Despite still weak exports, job creation most likely did not stall, the number of registered vacancies at the labour exchange in the third quarter was 16.3% higher than at the same period a year ago. However, employment decreased by 0.1% in a year most likely because employers found it increasingly difficult to find the right candidates for the vacancies. Number of registered unemployed per one registered vacancy dropped almost to the pre-crisis level this year. Decline in unemployment therefore was supported by shrinking labour force, which declined by 1% in a year. On a positive side, activity rate (for 15-64 year-olds) increased to new record highs and was at 74.3% in third quarter this year.

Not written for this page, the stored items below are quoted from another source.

(* ===== verification/BuddyBoot.v ===== *)
(** * Construction of the buddy allocator

    [pool_init], [seed_global_free_region] and [init_from_usable_ranges] of
    [Buddy]: the freshly built allocator satisfies the invariant, with every
    usable frame in the global free lists.  The seeding loop is followed by
    the list of blocks it is going to insert ([blocks_of]), which are the
    loose blocks of the invariant. *)

From S2P Require Import Prelude Frame LinkedList RangeList Buddy BuddyInv BuddyLists BuddyProof.

(** ** The blocks a range is cut into *)

Lemma floor_log2_eq v : 1 <= v → floor_log2 v = Z.to_nat (Z.log2 v).
Proof.
  intros Hv. unfold floor_log2, leading_zeros. destruct (Z.eqb_spec v 0); [lia|].
  f_equal. lia.
Qed.

Lemma floor_log2_spec v : 1 <= v → block_size (floor_log2 v) <= v.
Proof.
  intros Hv. rewrite floor_log2_eq, block_size_pow, Z2Nat.id by (try apply Z.log2_nonneg; done).
  apply Z.log2_spec. lia.
Qed.

Lemma block_size_mono o o' : (o <= o')%nat → block_size o <= block_size o'.
Proof. intros Ho. rewrite !block_size_pow. apply Z.pow_le_mono_r; lia. Qed.

Lemma fit_order_loop_spec start k :
  (fit_order_loop start k <= k)%nat ∧ start mod block_size (fit_order_loop start k) = 0.
Proof.
  induction k as [|k IH]; simpl.
  - split; [done|]. rewrite block_size_pow. apply Z.mod_1_r.
  - case_decide; [done|]. destruct IH. split; [lia|done].
Qed.

Lemma max_fit_order_spec start remaining mo :
  1 <= remaining →
  let o := max_fit_order start remaining mo in
  (o <= mo)%nat ∧ start mod block_size o = 0 ∧ block_size o <= remaining.
Proof.
  intros Hr. unfold max_fit_order.
  destruct (fit_order_loop_spec start (floor_log2 remaining `min` mo)) as [Hle Hal].
  split; [lia|]. split; [done|].
  etrans; [|by apply floor_log2_spec]. apply block_size_mono. lia.
Qed.

Fixpoint cut (fuel : nat) (start remaining : Z) (mo : nat) : list block :=
  match fuel with
  | O => []
  | S fuel' =>
      if decide (0 < remaining) then
        let o := max_fit_order start remaining mo in
        (start, o) :: cut fuel' (start + block_size o) (remaining - block_size o) mo
      else []
  end.

Definition blocks_of (start len : Z) (mo : nat) : list block := cut (Z.to_nat len) start len mo.

Lemma cut_mass g mo fuel : ∀ start len,
  (Z.to_nat len <= fuel)%nat → 0 <= len → loose_mass g (cut fuel start len mo) = zsum g start len.
Proof.
  induction fuel as [|fuel IH]; intros start len Hf Hl; simpl.
  { by replace len with 0 by lia. }
  case_decide as Hd; [|by replace len with 0 by lia].
  destruct (max_fit_order_spec start len mo) as (_ & _ & Hle); [lia|].
  set (o := max_fit_order start len mo) in *. pose proof (block_size_pos o). simpl.
  rewrite IH by lia. unfold bmass. simpl.
  rewrite <- (zsum_add g start (block_size o) (len - block_size o)) by lia. f_equal. lia.
Qed.

Lemma cut_pages mo fuel : ∀ start len,
  (Z.to_nat len <= fuel)%nat → 0 <= len → loose_pages (cut fuel start len mo) = len.
Proof.
  induction fuel as [|fuel IH]; intros start len Hf Hl; simpl; [lia|].
  case_decide as Hd; [|simpl; lia].
  destruct (max_fit_order_spec start len mo) as (_ & _ & Hle); [lia|].
  set (o := max_fit_order start len mo) in *. pose proof (block_size_pos o). simpl.
  rewrite IH by lia. lia.
Qed.

Lemma cut_ok c e fuel : ∀ start len,
  e ∈ c_ranges c → e.1 <= start → start + len <= e.1 + e.2 →
  Forall (block_ok c) (cut fuel start len (c_max c)).
Proof.
  induction fuel as [|fuel IH]; intros start len He Hlo Hhi; simpl; [constructor|].
  case_decide as Hd; [|constructor].
  destruct (max_fit_order_spec start len (c_max c)) as (Hm & Hal & Hle); [lia|].
  set (o := max_fit_order start len (c_max c)) in *. pose proof (block_size_pos o).
  constructor; [|apply IH; auto; lia].
  split; [done|]. split; [done|]. exists e. simpl. split; [done|]. lia.
Qed.

(** Any fuel that covers the length gives the same blocks. *)
Lemma cut_fuel mo fuel : ∀ fuel' start len,
  (Z.to_nat len <= fuel)%nat → (Z.to_nat len <= fuel')%nat →
  cut fuel start len mo = cut fuel' start len mo.
Proof.
  induction fuel as [|fuel IH]; intros [|fuel'] start len Hf Hf'; simpl; try done;
    case_decide as Hd; try done; try lia.
  f_equal. destruct (max_fit_order_spec start len mo) as (_ & _ & Hle); [lia|].
  pose proof (block_size_pos (max_fit_order start len mo)). apply IH; lia.
Qed.

Lemma blocks_of_step start len mo :
  0 < len → let o := max_fit_order start len mo in
  blocks_of start len mo = (start, o) :: blocks_of (start + block_size o) (len - block_size o) mo.
Proof.
  intros Hl o. unfold blocks_of. destruct (Z.to_nat len) as [|k] eqn:Hk; [lia|]. simpl.
  rewrite decide_True by done. fold o. f_equal.
  destruct (max_fit_order_spec start len mo) as (_ & _ & Hle); [lia|]. fold o in Hle.
  pose proof (block_size_pos o). apply cut_fuel; lia.
Qed.

Definition range_blocks (mo : nat) (rs : list (Z * Z)) : list block :=
  rs ≫= λ e, blocks_of e.1 e.2 mo.

Lemma range_blocks_cons mo e rs :
  range_blocks mo (e :: rs) = blocks_of e.1 e.2 mo ++ range_blocks mo rs.
Proof. done. Qed.

Lemma loose_mass_app g l l' : loose_mass g (l ++ l') = loose_mass g l + loose_mass g l'.
Proof. induction l as [|k l IH]; simpl in *; lia. Qed.

Lemma loose_pages_app l l' : loose_pages (l ++ l') = loose_pages l + loose_pages l'.
Proof. induction l as [|k l IH]; simpl in *; lia. Qed.

Lemma range_blocks_mass g mo rs :
  Forall (λ e : Z * Z, 0 <= e.2) rs → loose_mass g (range_blocks mo rs) = ranges_mass g rs.
Proof.
  induction 1 as [|e rs He Hrs IH]; [done|]. rewrite range_blocks_cons. simpl.
  rewrite loose_mass_app, IH. unfold blocks_of. rewrite cut_mass by lia. done.
Qed.

Lemma range_blocks_pages mo rs :
  Forall (λ e : Z * Z, 0 <= e.2) rs → loose_pages (range_blocks mo rs) = range_sum rs.
Proof.
  induction 1 as [|e rs He Hrs IH]; [done|]. rewrite range_blocks_cons. simpl.
  rewrite loose_pages_app, IH. unfold blocks_of. rewrite cut_pages by lia. done.
Qed.

Lemma range_blocks_ok c : Forall (block_ok c) (range_blocks (c_max c) (c_ranges c)).
Proof.
  apply Forall_forall. intros k (e & Hk & He)%list_elem_of_bind.
  eapply Forall_forall; [apply (cut_ok c e)|exact Hk]; [done|lia|lia].
Qed.

(** ** The seeding loop *)

Lemma seed_loop_spec c fuel : ∀ b u cl al hand loose start len (Q : unit → BuddyAllocator → Prop)
    (Qe : FrameAllocError → BuddyAllocator → Prop),
  Inv c b u cl al hand (blocks_of start len (c_max c) ++ loose) → 0 <= len → (u < fuel)%nat →
  (∀ b' u', Inv c b' u' cl al hand loose → Q () b') →
  (∀ b', Qe MetadataExhausted b') →
  wp_res (seed_loop fuel start len) b Q Qe.
Proof.
  induction fuel as [|fuel IH]; intros b u cl al hand loose start len Q Qe HI Hl Hf HQ HE; [lia|].
  simpl. case_decide as Hd.
  2:{ wp_run. apply (HQ _ u). by replace len with 0 in HI by lia. }
  destruct (Inv_cfg _ _ _ _ _ _ _ HI) as [Hc Hsh].
  wp_run. rewrite (sh_max _ _ Hsh).
  destruct (max_fit_order_spec start len (c_max c)) as (_ & _ & Hle); [lia|].
  rewrite blocks_of_step in HI by done. set (o := max_fit_order start len (c_max c)) in *.
  eapply alloc_unused_spec; [exact HI|auto|].
  intros i n b1 u' -> Hi HI1. wp_run. apply wp_set_node.
  { eapply lookup_lt_Some, Inv_hand_node; [exact HI1|apply lookup_insert_eq]. }
  wp_run. eapply Inv_set_hand in HI1; [|apply lookup_insert_eq].
  eapply (global_insert_sorted_spec c _ _ _ _ _ _ o i (mkNode start o 0 None));
    [exact HI1|apply lookup_insert_eq|done|done|].
  intros b2 HI2. rewrite hand_roundtrip in HI2 by done.
  eapply IH; [exact HI2|lia|lia|done|done].
Qed.

Lemma seed_ranges_spec c rs : ∀ b u cl al hand loose (Q : unit → BuddyAllocator → Prop)
    (Qe : FrameAllocError → BuddyAllocator → Prop),
  Inv c b u cl al hand (range_blocks (c_max c) rs ++ loose) → Forall (λ e : Z * Z, 0 <= e.2) rs →
  (∀ b' u', Inv c b' u' cl al hand loose → Q () b') →
  (∀ b', Qe MetadataExhausted b') →
  wp_res (seed_ranges rs) b Q Qe.
Proof.
  induction rs as [|[s l] rs IH]; intros b u cl al hand loose Q Qe HI Hrs HQ HE; simpl.
  { wp_run. by eapply HQ. }
  apply Forall_cons in Hrs as [Hl Hrs]. unfold seed_global_free_region. wp_run.
  rewrite range_blocks_cons, <- app_assoc in HI.
  eapply seed_loop_spec; [exact HI|done| | |done].
  - destruct HI as (G & _ & <- & _). simpl. lia.
  - intros b1 u1 HI1. by eapply IH.
Qed.

(** ** The empty allocator *)

Section empty.
Context (c : cfg) (b : BuddyAllocator) (MAX_CPUS : nat) (ranges : RangeList).
Hypothesis Hb : b = empty_allocator MAX_CPUS (c_nodes c) ranges (c_total c) (c_max c) (c_cpus c).
Hypothesis Hc : cfg_ok c.
Hypothesis Hcpus : (c_cpus c <= MAX_CPUS)%nat.
Hypothesis Hranges : as_slice ranges = c_ranges c.

Definition ghost_empty : ghost :=
  mkGhost (λ id, if is_unused id then seq 0 (c_nodes c) else []) (λ _, Some LUnused).

Lemma pool_init_lookup i :
  (i < c_nodes c)%nat →
  ns b !! i = Some (mkNode 0 0 0 (if decide (S i < c_nodes c)%nat then Some (S i) else None)).
Proof.
  intros Hi. subst b. simpl. rewrite list_lookup_imap, lookup_replicate_2 by done. done.
Qed.

Lemma pool_init_chain k i :
  (i + k = c_nodes c)%nat →
  chain (nexts b) (if decide (i < c_nodes c)%nat then Some i else None) (seq i k).
Proof.
  revert i. unfold chain. induction k as [|k IH]; intros i Hi; simpl.
  { by rewrite decide_False by lia. }
  rewrite decide_True by lia. split; [done|].
  exists (if decide (S i < c_nodes c)%nat then Some (S i) else None). split.
  - unfold nexts. by rewrite pool_init_lookup by lia.
  - apply IH. lia.
Qed.

Lemma empty_head_len id :
  id ≠ LUnused → head_of b id = None ∧ len_of b id = 0%nat.
Proof.
  intros Hid. subst b. unfold head_of, len_of, empty_allocator.
  destruct id as [| |o|p o]; [done|done|..]; cbn [global_free_heads global_free_lens per_cpu].
  - split; destruct (replicate _ _ !! o) eqn:Ho; try done;
      by apply lookup_replicate_1 in Ho as [-> _].
  - destruct (replicate _ _ !! p) as [q|] eqn:Hp; [|done].
    apply lookup_replicate_1 in Hp as [-> _]. by do 6 (destruct o as [|o]; [done|]).
Qed.

Lemma empty_lists : lists_ok c b ghost_empty.
Proof.
  split.
  - intros id. simpl. destruct (is_unused id) eqn:Hid.
    + destruct id; try done. pose proof (pool_init_chain (c_nodes c) 0 eq_refl) as Hch.
      assert (head_of b LUnused = if decide (0 < c_nodes c)%nat then Some 0%nat else None) as ->;
        [|exact Hch]. subst b. simpl. unfold pool_init. simpl. by repeat case_decide; try lia.
    + unfold chain. simpl. apply empty_head_len. by intros ->.
  - intros id. simpl. destruct (is_unused id) eqn:Hid.
    + rewrite length_seq. destruct id; try done. by subst b.
    + apply empty_head_len. by intros ->.
  - intros id. simpl. destruct (is_unused id); [apply NoDup_seq|constructor].
  - intros id i. simpl. destruct (is_unused id) eqn:Hid.
    + destruct id; try done. rewrite elem_of_seq. split; [intros; split; [lia|done]|lia].
    + split; [set_solver|]. intros [_ [= <-]]. done.
Qed.
(** What [remap_mount_path] does to components: below [s], [s] is replaced by
    [t]; elsewhere nothing changes. *)
Lemma remap_inside s t q :
  components_ok s → components_ok t → components_ok q →
  remap_mount_path (render (s ++ q)) (render s) (render t) = render (t ++ q).
Proof.
  intros Hs Ht Hq. assert (components_ok (s ++ q)) as Hsq by (by apply Forall_app).
  unfold remap_mount_path. rewrite !normalize_render by done. case_decide as H1.
  - apply render_slash in H1 as ->; [|done]. simpl. case_decide as H2.
    { by apply render_slash in H2 as ->. }
    rewrite render_slash in H2 by done. case_decide as H3.
    { apply render_slash in H3 as ->; [|done]. by rewrite app_nil_r. }
    rewrite render_slash in H3 by done. rewrite !render_flat by (by destruct t).
    by rewrite flat_app.
  - rewrite render_slash in H1 by done. case_decide as H2.
    { apply render_inj in H2; [|done..]. rewrite <- (app_nil_r s) in H2 at 2.
      apply app_inv_head in H2 as ->. by rewrite app_nil_r. }
    assert (q ≠ []) as Hne by (intros ->; by rewrite app_nil_r in H2).
    rewrite !(render_flat (s ++ q)), (render_flat s) by (by destruct s).
    rewrite (proj2 (strip_prefix_Some (flat s) (flat (s ++ q)) (flat q))) by apply flat_app.
    destruct q as [|c q]; [done|]. simpl starts_with_slash. cbv iota.
    case_decide as H3; [by apply render_slash in H3 as ->|].
    rewrite render_slash in H3 by done. rewrite !render_flat by (by destruct t).
    by rewrite flat_app.
Qed.

Lemma remap_outside s t p :
  components_ok s → components_ok t → components_ok p → (¬ ∃ q, p = s ++ q) →
  remap_mount_path (render p) (render s) (render t) = render p.
Proof.
  intros Hs Ht Hp Hno. unfold remap_mount_path. rewrite !normalize_render by done.
  case_decide as H1.
  { apply render_slash in H1 as ->; [|done]. destruct Hno. by exists p. }
  pose proof (is_within_prefix s p Hs Hp) as Hw. unfold is_within in Hw.
  rewrite decide_False, orb_true_iff, bool_decide_eq_true in Hw by done.
  case_decide as H2; [destruct Hno; apply Hw; by left|].
  destruct (strip_prefix _ _) as [suffix|]; [|done].
  destruct (starts_with_slash suffix); [|done]. destruct Hno. apply Hw. by right.
Qed.

Lemma rsplit_once_last a c : slash ∉ c → rsplit_once (a ++ slash :: c) = Some (a, c).
Proof.
  intros Hc. induction a as [|x a IH]; simpl; [|by rewrite IH].
  assert (rsplit_once c = None) as ->; [|done].
  induction c as [|x c IH]; [done|]. apply not_elem_of_cons in Hc as [Hx Hc]. simpl.
  rewrite IH by done. by rewrite decide_False by congruence.
Qed.

Lemma parent_leaf_render cs c :
  components_ok cs → component_ok c →
  parent_path (render (cs ++ [c])) = render cs ∧ leaf_name (render (cs ++ [c])) = c.
Proof.
  intros Hcs Hc. assert (components_ok (cs ++ [c])) as Hok by (apply Forall_app; split; auto).
  split.
  - unfold parent_path. rewrite render_flat by (by destruct cs). rewrite flat_app.
    change (flat [c]) with (slash :: c ++ []). rewrite app_nil_r, rsplit_once_last by apply Hc.
    case_decide as Hd; destruct cs as [|d cs]; try done.
  - unfold leaf_name. rewrite split_slash_render by done.
    rewrite decide_False by (by destruct cs). change ([] :: cs ++ [c]) with (([] :: cs) ++ [c]).
    rewrite last_snoc. rewrite decide_False; [done|]. apply Hc.
Qed.

(** ** Claims *)

(** Normalization returns a normalized path (absolute, no empty, [.] or
    [..] component, no trailing separator), and is the identity on normalized
    paths; in particular it is idempotent. *)
Theorem normalize_idempotent path :
  normalized (normalize_absolute_path path) ∧
  normalize_absolute_path (normalize_absolute_path path) = normalize_absolute_path path.
Proof.
  destruct (normalize_normalized path) as (cs & Hok & Heq). split; [by exists cs|].
  rewrite Heq. by apply normalize_render.
Qed.
Definition get_altstack (user_sp : Z) (s : SignalState) : SignalStack :=
  signal_altstack_format_old (altstack s) user_sp.

Definition set_altstack (new_stack : option SignalStack) (user_sp : Z) (s : SignalState)
    : outcome SysErr.SysErr SignalStack * SignalState :=
  let old_stack := signal_altstack_format_old (altstack s) user_sp in
  match new_stack with
  | None => (Ok old_stack, s)
  | Some new_stack =>
      match signal_altstack_validate_new new_stack with
      | Ok _ =>
          if negb (Z.land (ss_flags old_stack) SS_ONSTACK =? 0) then (Err SysErr.Perm, s)
          else (Ok old_stack, set_stack (signal_altstack_store new_stack) s)
      | Err e => (Err e, s)
      | Panic => (Panic, s)
      | Diverge => (Diverge, s)
      end
  end.

Definition restore_after_sigreturn (mask : Z) (st : SignalStack) (s : SignalState) : SignalState :=
  set_stack (signal_altstack_store st) (set_blocked (sanitize_mask mask) s).

Definition should_use_altstack_for_signal (action_flags user_sp : Z) (s : SignalState) : bool :=
  negb (Z.land action_flags SA_ONSTACK =? 0) && signal_altstack_config_enabled (altstack s) &&
  negb (signal_altstack_contains_sp (altstack s) user_sp).

Definition altstack_top_for_signal (s : SignalState) : option Z :=
  checked_add u64_max (ss_sp (altstack s)) (ss_size (altstack s)).

Definition arm_altstack_for_signal (s : SignalState) : SignalState :=
  if negb (Z.land (ss_flags (altstack s)) SS_AUTODISARM =? 0)
  then set_stack SignalStack_disabled s else s.

Definition has_unblocked_pending (s : SignalState) : bool :=
  existsb (λ o, match o with
                | Some info => negb (is_blocked (blocked s) (si_signal info))
                | None => false
                end) (pending s).

Definition has_waitable_child_signal (s : SignalState) : bool :=
  match pending s !! 17%nat with
  | Some (Some info) => bool_decide (si_signal info = SIGCHLD)
  | _ => false
  end.

Definition set_sig_waiters (w : WaitQueue L) (s : SignalState) : SignalState :=
  mkSignal (actions s) (blocked s) (pending s) (suspend_mask s) (altstack s) w (sig_version s).

Definition sig_register_waiter (listener : L) (s : SignalState) : Z * SignalState :=
  let '(id, w) := register (sig_waiters s) PollEvents.READ listener in (id, set_sig_waiters w s).

Definition sig_unregister_waiter (waiter_id : Z) (s : SignalState) : bool * SignalState :=
  let '(found, w) := unregister (sig_waiters s) waiter_id in (found, set_sig_waiters w s).

Definition notify_waiters (s : SignalState) : SignalState * list (L * Z) :=
  let '(woken, w) := notify (sig_waiters s) PollEvents.READ in (set_sig_waiters w s, woken).
End state.

Arguments SignalState : clear implicits.
Abbreviation action_tables := (gmap nat (list SignalAction)).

We expect unemployment rate to continue decreasing throughout the coming years, but contrary to the past few years the main reason behind it will be decreasing labour force rather than employment growth. Decreasing labour force and high structural unemployment will limit employment growth in 2016 and in 2017 it will most likely even decrease, however, unemployment will shrink from 9.3% this year to 8.1% next and 7.5% in 2017. Shrinking labour force and rising shortage of qualified workers will create wage pressures and pose challenges to the competitiveness of Lithuanian economy as wage growth will most likely outpace productivity. Therefore, foreign and local investment growth as well as implementation of structural reforms in the areas of labour market, immigration policy, education and taxation are of immense importance now. Otherwise, competitiveness will erode and potential growth will be disappointing in the coming years.